Given data:
- - - -
(** A reconcile of a router that is in sync issues no command. *)
Lemma reconcile_idle os5 data failed s r s' :
  rv_ok s → target_ok (buildTargetState data failed) →
  in_sync (shown s) (buildTargetState data failed) →
  reconcile os5 range (Some data) failed s = (r, s') → same_view s s'.
Proof using All.
  intros Hs Ht Hi. unfold reconcile, mbind, ST_bind, mret, ST_ret.
  destruct (list_routes s) as [lr s1] eqn:E1. destruct (law_routes _ _ _ E1) as [[Hg1 Hr1] Hl1].
  destruct lr as [[]|lr]; [by intros [= _ <-]..|].
  destruct (list_groups s1) as [lg s2] eqn:E2. destruct (law_groups _ _ _ E2) as [[Hg2 Hr2] Hl2].
  assert (same_view s s2) as Hv by (split; congruence).
  destruct lg as [e|lg]; [by intros [= _ <-]|]. subst lr lg.
  rewrite Hg1. fold (shown s).
  rewrite (in_sync_empty range Hrange _ _ (shown_keys s Hs) Ht Hi). by intros [= _ <-].
Qed.

(** What a reconcile that reports success leaves: the router does not support the routes
    and nothing was done; or the router is in line with the target, its foreign groups
    and routes untouched, and the disable flags are right unless a listing failed. *)
Record brought_in_line (t : targetState) (flags : bool) s s' : Prop := {
  bl_ok : rv_ok s';
  bl_place : in_place flags (shown s') t;
  bl_groups : ∀ n, isOwned n = false → group_map (rv_groups s') !! n = group_map (rv_groups s) !! n;
  bl_routes : ∀ k, isOwned k.1 = false → route_map (rv_routes s') !! k = route_map (rv_routes s) !! k;
}.

Lemma reconcile_ok os5 data failed s s' :
  rv_ok s → target_ok (buildTargetState data failed) →
  reconcile os5 range (Some data) failed s = (None, s') →
  (∃ s1, list_routes s = (inl ErrNotSupportedOnOS4, s1) ∧ same_view s s') ∨
  ∃ flags, brought_in_line (buildTargetState data failed) flags s s' ∧
    (flags = false → ∃ s4 e s5, list_routes s4 = (inl e, s5)).
Proof using All.
  intros Hs Ht. unfold reconcile, mbind, ST_bind, mret, ST_ret.
  destruct (list_routes s) as [lr s1] eqn:E1. destruct (law_routes _ _ _ E1) as [[Hg1 Hr1] Hl1].
  destruct lr as [[]|lr]; [intros [= <-]; left; by exists s1|done|].
  right. destruct (list_groups s1) as [lg s2] eqn:E2. destruct (law_groups _ _ _ E2) as [[Hg2 Hr2] Hl2].
  destruct lg as [e|lg]; [done|]. subst lr lg.
  assert (same_view s s2) as Hv by (split; congruence).
  assert (rv_ok s2) as Hs2 by (by eapply same_view_ok).
  destruct Hv as [Hvg Hvr]. revert H. rewrite Hg1, <- Hvg, <- Hvr. fold (shown s2). intros H.
  destruct (isEmpty _) eqn:Ee.
  { injection H as <-. exists true. split; [|done]. split; [done| |by rewrite Hvg|by rewrite Hvr].
    by apply in_sync_place, (empty_in_sync range Hrange _ _ (shown_keys s2 Hs2) Ht). }
  apply check_ok in H as (s3 & H & [= <-]).
  destruct (applyDiff_applied range Hrange s2 _ Hs2 Ht _ _ H) as (flags & Ha & Hflags). exists flags. split; [|done].
  split; [apply Ha|by eapply applied_in_place| |].
  - intros n Hn. rewrite <- Hvg. destruct Ha as [_ Hd _ _ _]. rewrite Hd.
    + case_decide as Hdel; [|done]. apply (group_delete_elem range Hrange) in Hdel as [Hdel _].
      apply elem_of_dom in Hdel as [v Hv]. by rewrite shown_group, Hn in Hv.
    + intros (tg & -> & Htg)%list_elem_of_fmap. by rewrite (to_owned _ Ht) in Hn.
  - intros k Hk. rewrite <- Hvr. destruct Ha as [_ _ _ _ Ho]. rewrite Ho.
    + unfold base_route. case_decide as Hdel; [|done].
      apply (deleted_key range Hrange s2 _ Hs2 Ht) in Hdel as [Hdel _]. by rewrite Hk in Hdel.
    + intros y Hy <-. pose proof (target_owned _ Ht y Hy) as E; simpl in Hk; congruence.
Qed.

(** C1: for lists with well-formed identifiers and distinct slugs, none with an interface
    twice, a reconcile that reports success found a router without support for such routes (OS4) and did nothing, or it
    has brought the router in line with the stored lists and the failed tunnels: exactly
    the wanted groups with the wanted addresses, exactly the wanted routes with the
    wanted fallback; no group and no route it does not own is touched.  The disable flags
    are the wanted ones too unless a listing of the routes failed on the way; then a
    further reconcile issues no command.  The order of the routes of a list is left
    aside: the difference does not look at it (see [route_order_never_repaired]). *)
Theorem reconcile_converges (os5 : bool) (lists : list DomainList) (icons : gmap string string)
    (failed : gset string) s s' :
  rv_ok s → lists_ok lists →
  let data := {| sd_Lists := lists; sd_HRRuleIcons := icons |} in
  reconcile os5 range (Some data) failed s = (None, s') →
  (∃ s1, list_routes s = (inl ErrNotSupportedOnOS4, s1) ∧ same_view s s') ∨
  ∃ flags, brought_in_line (buildTargetState data failed) flags s s' ∧
    (flags = false → ∃ s4 e s5, list_routes s4 = (inl e, s5)) ∧
    (flags = true → in_sync (shown s') (buildTargetState data failed) ∧
       ∀ r s'', reconcile os5 range (Some data) failed s' = (r, s'') → same_view s' s'').
Proof using All.
  intros Hs Hok data H.
  assert (target_ok (buildTargetState data failed)) as Ht by (by apply buildTargetState_ok).
  destruct (reconcile_ok os5 data failed s s' Hs Ht H) as [?|(flags & Hl & Hf)]; [by left|right].
  exists flags. split; [done|]. split; [done|]. intros ->. destruct Hl as [Hs' Hp _ _]. apply in_sync_place in Hp.
  split; [done|]. intros r s'' H'. by eapply reconcile_idle.
Qed.
End reconcile.

(** ** Nothing to do *)

(** The difference is empty exactly when the router has the wanted groups,
    addresses and routes with their fallbacks and flags. *)
Theorem computeDiff_empty `{GoUnicode} (range : ∀ V, gmap string V → list (string * V))
    (c : currentState) (t : targetState) :
  (∀ V (m : gmap string V), map_range m (range V m)) →
  NoDup (cr_key <$> cs_routes c) → target_ok t →
  isEmpty (computeDiff range c t) = true ↔ in_sync c t.
Proof. intros. split; [by apply empty_in_sync|by apply in_sync_empty]. Qed.

(** the order of the routes of a list, which is their priority, is never
    repaired: when the router has the wanted routes in another order, the
    difference is empty, although [routesEqual] tells the two apart. *)
Theorem route_order_never_repaired `{GoUnicode} (range : ∀ V, gmap string V → list (string * V))
    (c : currentState) (t t' : targetState) :
  (∀ V (m : gmap string V), map_range m (range V m)) →
  NoDup (cr_key <$> cs_routes c) → target_ok t' →
  in_sync c t → ts_groups t' = ts_groups t → ts_routes t' ≡ₚ ts_routes t →
  isEmpty (computeDiff range c t') = true.
Proof.
  intros Hr Hc Ht' [Hg Ha Hi Hn] Eg Er. apply in_sync_empty; [done..|].
  split; rewrite ?Eg; [done|done| |].
  - intros y Hy. rewrite Er in Hy. by apply Hi.
  - intros x Hx. destruct (Hn x Hx) as (y & Hy & E). exists y. by rewrite Er.
Qed.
- - - -
Instructions for the task: Output the records in full. Match them exactly.

Answer section:
(** A reconcile of a router that is in sync issues no command. *)
Lemma reconcile_idle os5 data failed s r s' :
  rv_ok s → target_ok (buildTargetState data failed) →
  in_sync (shown s) (buildTargetState data failed) →
  reconcile os5 range (Some data) failed s = (r, s') → same_view s s'.
Proof using All.
  intros Hs Ht Hi. unfold reconcile, mbind, ST_bind, mret, ST_ret.
  destruct (list_routes s) as [lr s1] eqn:E1. destruct (law_routes _ _ _ E1) as [[Hg1 Hr1] Hl1].
  destruct lr as [[]|lr]; [by intros [= _ <-]..|].
  destruct (list_groups s1) as [lg s2] eqn:E2. destruct (law_groups _ _ _ E2) as [[Hg2 Hr2] Hl2].
  assert (same_view s s2) as Hv by (split; congruence).
  destruct lg as [e|lg]; [by intros [= _ <-]|]. subst lr lg.
  rewrite Hg1. fold (shown s).
  rewrite (in_sync_empty range Hrange _ _ (shown_keys s Hs) Ht Hi). by intros [= _ <-].
Qed.

(** What a reconcile that reports success leaves: the router does not support the routes
    and nothing was done; or the router is in line with the target, its foreign groups
    and routes untouched, and the disable flags are right unless a listing failed. *)
Record brought_in_line (t : targetState) (flags : bool) s s' : Prop := {
  bl_ok : rv_ok s';
  bl_place : in_place flags (shown s') t;
  bl_groups : ∀ n, isOwned n = false → group_map (rv_groups s') !! n = group_map (rv_groups s) !! n;
  bl_routes : ∀ k, isOwned k.1 = false → route_map (rv_routes s') !! k = route_map (rv_routes s) !! k;
}.

Lemma reconcile_ok os5 data failed s s' :
  rv_ok s → target_ok (buildTargetState data failed) →
  reconcile os5 range (Some data) failed s = (None, s') →
  (∃ s1, list_routes s = (inl ErrNotSupportedOnOS4, s1) ∧ same_view s s') ∨
  ∃ flags, brought_in_line (buildTargetState data failed) flags s s' ∧
    (flags = false → ∃ s4 e s5, list_routes s4 = (inl e, s5)).
Proof using All.
  intros Hs Ht. unfold reconcile, mbind, ST_bind, mret, ST_ret.
  destruct (list_routes s) as [lr s1] eqn:E1. destruct (law_routes _ _ _ E1) as [[Hg1 Hr1] Hl1].
  destruct lr as [[]|lr]; [intros [= <-]; left; by exists s1|done|].
  right. destruct (list_groups s1) as [lg s2] eqn:E2. destruct (law_groups _ _ _ E2) as [[Hg2 Hr2] Hl2].
  destruct lg as [e|lg]; [done|]. subst lr lg.
  assert (same_view s s2) as Hv by (split; congruence).
  assert (rv_ok s2) as Hs2 by (by eapply same_view_ok).
  destruct Hv as [Hvg Hvr]. revert H. rewrite Hg1, <- Hvg, <- Hvr. fold (shown s2). intros H.
  destruct (isEmpty _) eqn:Ee.
  { injection H as <-. exists true. split; [|done]. split; [done| |by rewrite Hvg|by rewrite Hvr].
    by apply in_sync_place, (empty_in_sync range Hrange _ _ (shown_keys s2 Hs2) Ht). }
  apply check_ok in H as (s3 & H & [= <-]).
  destruct (applyDiff_applied range Hrange s2 _ Hs2 Ht _ _ H) as (flags & Ha & Hflags). exists flags. split; [|done].
  split; [apply Ha|by eapply applied_in_place| |].
  - intros n Hn. rewrite <- Hvg. destruct Ha as [_ Hd _ _ _]. rewrite Hd.
    + case_decide as Hdel; [|done]. apply (group_delete_elem range Hrange) in Hdel as [Hdel _].
      apply elem_of_dom in Hdel as [v Hv]. by rewrite shown_group, Hn in Hv.
    + intros (tg & -> & Htg)%list_elem_of_fmap. by rewrite (to_owned _ Ht) in Hn.
  - intros k Hk. rewrite <- Hvr. destruct Ha as [_ _ _ _ Ho]. rewrite Ho.
    + unfold base_route. case_decide as Hdel; [|done].
      apply (deleted_key range Hrange s2 _ Hs2 Ht) in Hdel as [Hdel _]. by rewrite Hk in Hdel.
    + intros y Hy <-. pose proof (target_owned _ Ht y Hy) as E; simpl in Hk; congruence.
Qed.

(** C1: for lists with well-formed identifiers and distinct slugs, none with an interface
    twice, a reconcile that reports success found a router without support for such routes (OS4) and did nothing, or it
    has brought the router in line with the stored lists and the failed tunnels: exactly
    the wanted groups with the wanted addresses, exactly the wanted routes with the
    wanted fallback; no group and no route it does not own is touched.  The disable flags
    are the wanted ones too unless a listing of the routes failed on the way; then a
    further reconcile issues no command.  The order of the routes of a list is left
    aside: the difference does not look at it (see [route_order_never_repaired]). *)
Theorem reconcile_converges (os5 : bool) (lists : list DomainList) (icons : gmap string string)
    (failed : gset string) s s' :
  rv_ok s → lists_ok lists →
  let data := {| sd_Lists := lists; sd_HRRuleIcons := icons |} in
  reconcile os5 range (Some data) failed s = (None, s') →
  (∃ s1, list_routes s = (inl ErrNotSupportedOnOS4, s1) ∧ same_view s s') ∨
  ∃ flags, brought_in_line (buildTargetState data failed) flags s s' ∧
    (flags = false → ∃ s4 e s5, list_routes s4 = (inl e, s5)) ∧
    (flags = true → in_sync (shown s') (buildTargetState data failed) ∧
       ∀ r s'', reconcile os5 range (Some data) failed s' = (r, s'') → same_view s' s'').
Proof using All.
  intros Hs Hok data H.
  assert (target_ok (buildTargetState data failed)) as Ht by (by apply buildTargetState_ok).
  destruct (reconcile_ok os5 data failed s s' Hs Ht H) as [?|(flags & Hl & Hf)]; [by left|right].
  exists flags. split; [done|]. split; [done|]. intros ->. destruct Hl as [Hs' Hp _ _]. apply in_sync_place in Hp.
  split; [done|]. intros r s'' H'. by eapply reconcile_idle.
Qed.
End reconcile.

(** ** Nothing to do *)

(** The difference is empty exactly when the router has the wanted groups,
    addresses and routes with their fallbacks and flags. *)
Theorem computeDiff_empty `{GoUnicode} (range : ∀ V, gmap string V → list (string * V))
    (c : currentState) (t : targetState) :
  (∀ V (m : gmap string V), map_range m (range V m)) →
  NoDup (cr_key <$> cs_routes c) → target_ok t →
  isEmpty (computeDiff range c t) = true ↔ in_sync c t.
Proof. intros. split; [by apply empty_in_sync|by apply in_sync_empty]. Qed.

(** the order of the routes of a list, which is their priority, is never
    repaired: when the router has the wanted routes in another order, the
    difference is empty, although [routesEqual] tells the two apart. *)
Theorem route_order_never_repaired `{GoUnicode} (range : ∀ V, gmap string V → list (string * V))
    (c : currentState) (t t' : targetState) :
  (∀ V (m : gmap string V), map_range m (range V m)) →
  NoDup (cr_key <$> cs_routes c) → target_ok t' →
  in_sync c t → ts_groups t' = ts_groups t → ts_routes t' ≡ₚ ts_routes t →
  isEmpty (computeDiff range c t') = true.
Proof.
  intros Hr Hc Ht' [Hg Ha Hi Hn] Eg Er. apply in_sync_empty; [done..|].
  split; rewrite ?Eg; [done|done| |].
  - intros y Hy. rewrite Er in Hy. by apply Hi.
  - intros x Hx. destruct (Hn x Hx) as (y & Hy & E). exists y. by rewrite Er.
Qed.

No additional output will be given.